Gradient descent Given a function F : R d → R , gradient descent is the iteration w i +1 := w i − η i ∇ w F ( w i ) , where w 0 is given, and η i is a learning rate / step size. 10.0 7.5 5.0 2.000 2.5 4.000 1 10.000 8 6 4 0.0 12.000 . . . 0 0 0 0 0 0 0 0 0 2.5 5.0 7.5 10.0 10.0 7.5 5.0 2.5 0.0 2.5 5.0 7.5 10.0 16 / 68

Logistic regression CS 446 1. Linear classifiers Linear regression - PowerPoint PPT Presentation

Logistic regression CS 446 1. Linear classifiers Linear regression Last two lectures, we studied linear regression ; the output/label space Y was R . 90 80 delay 70 60 50 1.5 2.0 2.5 3.0 3.5 4.0 4.5 5.0 duration 1 / 68 Linear

Regression 3: Logistic Regression Marco Baroni Practical Statistics in R Outline Logistic

Logistic Regression James H. Steiger Department of Psychology and Human Development Vanderbilt

Todays lecture Logistic regression How can we use logistic regression for reranking? Shay

From Logistic Regression to Neural Networks CMSC 470 Marine Carpuat Logistic Regression What

LEARNING Outline Math Behind Logistic Regression Visualizing Logistic Regression Loss

Workshop 10.5a: Logistic regression Murray Logan August 23, 2016 Table of contents 1 Logistic

Logistic Regression using OLS1D in Excel 2013 XL4D: V0H XL4D: V0H XL4D: V0H 2015 Schield

Workshop 10.5a: Logistic regression Murray Logan 05 Sep 2016 Section 1 Logistic regression

Lecture 3: Logistic Regression Feng Li Shandong University fli@sdu.edu.cn September 21, 2020

Regression Methods 1. Linear Regression and Logistic Regression: definitions, and a common

XL4B: Logistic Regression using OLS1B in Excel 2013 25 Feb 2018 V0C-2x XL4B: V0C-2x XL4B: V0C-2x

Logistic regression Shay Cohen (based on slides by Sharon Goldwater) 28 October 2019 Todays

Machine Learning Logistic Regression Hamid R. Rabiee Spring 2015

Learning From Data Lecture 9 Logistic Regression and Gradient Descent Logistic Regression

Logistic regression Predict binary outcomes (success/failure) from numerical or categorical

Logistic Regression: MLE vs. OLS3 in Excel2013 25 Aug 2016 V0H V0H V0H Schield MLE vs.

Probabilistic & Unsupervised Learning Introduction and Foundations Maneesh Sahani

Mutually Beneficial Industry Partnerships Casey K. Sacks, Ph.D. Deputy Assistant Secretary for

Better Arabic Parsing Baselines, Evaluations, and Analysis Spence Green and Christopher D.

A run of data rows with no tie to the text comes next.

(** C11: an operation that consensus committed and the node applied without error survives a
    restart. [a] is the application of a node wired by [setup], [a1] its state once the operation
    is applied; then the consensus handler reports no error, and a node started later on the
    database it leaves, in any other environment, holds the ticket in the state the operation
    leads to, with the same data, validator, time, metadata and clock entries. The assumptions on
    the database are that what it holds under a key is the record of that ticket, and that the
    new record is text JSON can carry. *)
Theorem committed_ticket_survives_restart n_ID req a a1 peerID totalNodes primary e :
  wired n_ID (a_sm a) → clock_wf (vectorClock (a_sm a)) →
  (∀ t, currentState (a_sm a) !! Messages.TicketID req = Some t → t_ID t = Messages.TicketID req) →
  db_keyed (e_db (a_env a)) →
  Messages.Operation req ∈ ["VALIDATE"; "CONSUME"; "DISPUTE"] →
  apply_operation req (validator_of n_ID req) a = (a1, None) →
  (∀ t, currentState (a_sm a1) !! Messages.TicketID req = Some t → clean (record_of t)) →
  (consensus_handler n_ID req a).2 = None ∧
  (e_db e = e_db (a_env (consensus_handler n_ID req a).1) →
   ∃ t t', currentState (a_sm (consensus_handler n_ID req a).1) !! Messages.TicketID req = Some t ∧
     t_State t = target (Messages.Operation req) ∧
     currentState (a_sm (v_app (start (setup n_ID peerID totalNodes primary e)))) !! Messages.TicketID req
       = Some t' ∧ same_ticket t t').
Proof.
  intros Hw Hwf Hid Hk Hop Ha Hclean.
  destruct (apply_operation_saved _ _ _ _ _ Hw Ha Hid Hop) as (t & Ht & Htid & Hst & Hvc & Hs).
  destruct (save_stored _ _ _ (Hclean t Ht) Hs) as [Hin Hk1]. specialize (Hk1 Hk).
  unfold consensus_handler. rewrite Ha. split; [done|]. cbn [fst]. intros He.
  destruct (persist_keeps _ _ _ Ht (Hclean t Ht) Hin Hk1) as (Hsm & Hin' & Hk').
  rewrite <- He in Hin', Hk'. rewrite Hsm.
  destruct (restart_recovers n_ID (v_app (setup n_ID peerID totalNodes primary e)) t)
    as (t' & Hl & Hsame); [done..|by rewrite Hvc; apply Increment_wf|].
  rewrite Htid in Hl. by exists t, t'.
Qed.

(** Running [SeedTickets] again loses what consensus decided about the seeded tickets. For a
    seeded ticket the node already holds, in whatever state, the call leaves the machine's copy
    alone, but once its saves succeed the store has it as a new ISSUED ticket: a node started on
    that store holds it ISSUED, with no validator and a clock of zeroes, ready to be validated
    again. *)
Theorem reseeding_resets_stored_state n s t n_ID peerID totalNodes primary e :
  s ∈ seed_list (e_now (a_env (v_app n))) 500 →
  currentState (a_sm (v_app n)) !! seed_ID s = Some t →
  saves_succeed (seed_record <$> seed_list (e_now (a_env (v_app n))) 500) →
  (∀ s, s ∈ seed_list (e_now (a_env (v_app n))) 500 → clean (seed_record s)) →
  Storage.Bucket (e_db (a_env (v_app n))) Storage.BucketTickets = true →
  db_keyed (e_db (a_env (v_app n))) →
  currentState (a_sm (v_app (SeedTickets n).1)) !! seed_ID s = Some t ∧
  (e_db e = e_db (a_env (v_app (SeedTickets n).1)) →
   ∃ t', currentState (a_sm (v_app (start (setup n_ID peerID totalNodes primary e)))) !! seed_ID s
     = Some t' ∧ t_State t' = StateIssued ∧ t_ValidatorID t' = "" ∧
     validate_guard (seed_ID s) (t_State t') = None ∧
     clock_equiv (t_VectorClock t') (NewVectorClock n_ID)).
Proof.
  intros Hs Ht Hsave Hclean Hb Hk. unfold SeedTickets, TicketMachine.SeedTickets.
  split; [by apply seed_keeps|]. cbn [fst v_app set_app a_env]. intros He.
  destruct (save_seeds_stored _ _ Hsave Hclean (seed_IDs_NoDup _) Hb Hk) as (Hk' & _ & Hst).
  specialize (Hst s Hs). rewrite <- He in Hst, Hk'.
  pose proof (restart_loads n_ID (v_app (setup n_ID peerID totalNodes primary e)) (seed_record s)
    eq_refl Hk' Hst) as Hl.
  eexists. split; [exact Hl|]. split_and!; try done.
  intros k. unfold copy_ticket, ticket_of; cbn [t_VectorClock seed_record Storage.tr_VectorClock].
  rewrite Copy_id. unfold clock_of. by rewrite map_to_list_empty.
Qed.

(** ** State synchronisation *)

Lemma persistTicket_sm id a : a_sm (persistTicket id a) = a_sm a.
Proof. unfold persistTicket. by destruct (TicketMachine.GetTicket _ _). Qed.

(** The ticket a response's entry becomes. *)
Definition synced (responder : string) (ts : pb.TicketState) (t : Ticket) : Prop :=
  pb.ts_State ts = pb.State_VALIDATED ∧ t_ID t = pb.ts_TicketId ts ∧ t_State t = StateValidated ∧
  t_Data t = pb.ts_Metadata ts ∧ t_ValidatorID t = responder.

Lemma sync_ticket_cases responder a ts :
  let m := currentState (a_sm a) in
  let m' := currentState (a_sm (sync_ticket responder a ts)) in
  (m' = m ∧ (is_Some (m !! pb.ts_TicketId ts) ∨ pb.ts_State ts ≠ pb.State_VALIDATED)) ∨
  (m !! pb.ts_TicketId ts = None ∧
   ∃ t, m' = <[pb.ts_TicketId ts := t]> m ∧ synced responder ts t).
Proof.
  unfold sync_ticket, HasTicket, SyncTicket. case_bool_decide as Hin; [by left; auto|].
  apply eq_None_not_Some in Hin. rewrite Hin.
  destruct (Z.eqb_spec (pb.ts_State ts) pb.State_VALIDATED) as [Hv|Hv]; [right|left; auto].
  split; [done|]. destruct (run_handlers _ _ _ _ _) as [e err].
  eexists. split; [destruct err; rewrite ?persistTicket_sm; reflexivity|by split_and!].
Qed.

Equivalence with context-free grammars I Language context free recognized by pushdown automata

A benchmark study for CFD solvers: simulation of air flow in livestock husbandry Alfonso Caiazzo

Col A Ax 0 1 Let W = Col A where A is m n and A = . a 1 a 2 a n Suppose b is in R m

Accelerated Learning Opportunities for Adult Students/Learners S arita A. Rhonemus, Ph.D.,

Correction of Treebank Annotation: The Case of the Arabic Treebank Mohamed Maamouri, Ann Bies,

Logistic regression CS 446 1. Linear classifiers Linear regression - PowerPoint PPT Presentation

Logistic regression CS 446 1. Linear classifiers Linear regression Last two lectures, we studied linear regression ; the output/label space Y was R . 90 80 delay 70 60 50 1.5 2.0 2.5 3.0 3.5 4.0 4.5 5.0 duration 1 / 68 Linear

Regression 3: Logistic Regression Marco Baroni Practical Statistics in R Outline Logistic

Logistic Regression James H. Steiger Department of Psychology and Human Development Vanderbilt

Todays lecture Logistic regression How can we use logistic regression for reranking? Shay

From Logistic Regression to Neural Networks CMSC 470 Marine Carpuat Logistic Regression What

LEARNING Outline Math Behind Logistic Regression Visualizing Logistic Regression Loss

Workshop 10.5a: Logistic regression Murray Logan August 23, 2016 Table of contents 1 Logistic

Logistic Regression using OLS1D in Excel 2013 XL4D: V0H XL4D: V0H XL4D: V0H 2015 Schield

Workshop 10.5a: Logistic regression Murray Logan 05 Sep 2016 Section 1 Logistic regression

Lecture 3: Logistic Regression Feng Li Shandong University fli@sdu.edu.cn September 21, 2020

Regression Methods 1. Linear Regression and Logistic Regression: definitions, and a common

XL4B: Logistic Regression using OLS1B in Excel 2013 25 Feb 2018 V0C-2x XL4B: V0C-2x XL4B: V0C-2x

Logistic regression Shay Cohen (based on slides by Sharon Goldwater) 28 October 2019 Todays

Machine Learning Logistic Regression Hamid R. Rabiee Spring 2015

Learning From Data Lecture 9 Logistic Regression and Gradient Descent Logistic Regression

Logistic regression Predict binary outcomes (success/failure) from numerical or categorical

Logistic Regression: MLE vs. OLS3 in Excel2013 25 Aug 2016 V0H V0H V0H Schield MLE vs.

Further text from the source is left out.